> REQUIREMENT: Search the records that follow and extract every line containing the string "match".

> DATASET RECORDS:
Definition sim_remove (path : string) (w : sim) : answer () * sim :=
  match resolve w path with
  | Fails e => (Fails e, w)
  | Ok p =>
      match node_at (fs w) p with
      | None => (Fails (ENOENT path), w)
      | Some Dir => (Fails (EISDIR path), w)
      | Some (File _) => (Ok (), with_fs w (delete p (fs w)))
      end
  end.

(** The names of the entries of the directory [p]. *)
Definition entries (t : gmap (list string) node) (p : list string) : list string :=
  omap (λ '(q, _), if decide (removelast q = p) then last q else None) (map_to_list t).

Definition sim_listdir (path : string) (w : sim) : answer (list string) * sim :=
  match resolve w path with
  | Fails e => (Fails e, w)
  | Ok p =>
      match node_at (fs w) p with
      | None => (Fails (ENOENT path), w)
      | Some (File _) => (Fails (ENOTDIR path), w)
      | Some Dir => (Ok (entries (fs w) p), w)
      end
  end.

Definition sim_exists (path : string) (w : sim) : bool :=
  match lookup_path w path with Some _ => true | None => false end.

Definition sim_isdir (path : string) (w : sim) : bool :=
  match lookup_path w path with Some Dir => true | _ => false end.

Definition sim_isfile (path : string) (w : sim) : bool :=
  match lookup_path w path with Some (File _) => true | _ => false end.

Definition sim_getsize (path : string) (w : sim) : answer N * sim :=
  match lookup_path w path with
  | Some (File content) => (Ok (N.of_nat (String.length content)), w)
  | Some Dir => (Ok 4096%N, w)
  | None => (Fails (ENOENT path), w)
  end.

(** [posixpath.expanduser] with [HOME] set and no other user known. *)
Definition sim_expanduser (path : string) (w : sim) : string :=
  match path with
  | String c rest =>
      if bool_decide (c = "~"%char) && (bool_decide (rest = "") || startswith rest "/") then
        match rstrip_slash (home w) ++ rest with
        | "" => "/"
        | expanded => expanded
        end
      else path
  | "" => path
  end.

(** [posixpath.join(a, b)] *)
Definition sim_join (a b : string) : string :=
  if startswith b "/" then b
  else if bool_decide (a = "") || startswith (String.rev a) "/" then a ++ b
  else a ++ "/" ++ b.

> EXERCISE SOLUTION:
  match resolve w path with
      match node_at (fs w) p with
  match resolve w path with
      match node_at (fs w) p with
  match lookup_path w path with Some _ => true | None => false end.
  match lookup_path w path with Some Dir => true | _ => false end.
  match lookup_path w path with Some (File _) => true | _ => false end.
  match lookup_path w path with
  match path with
        match rstrip_slash (home w) ++ rest with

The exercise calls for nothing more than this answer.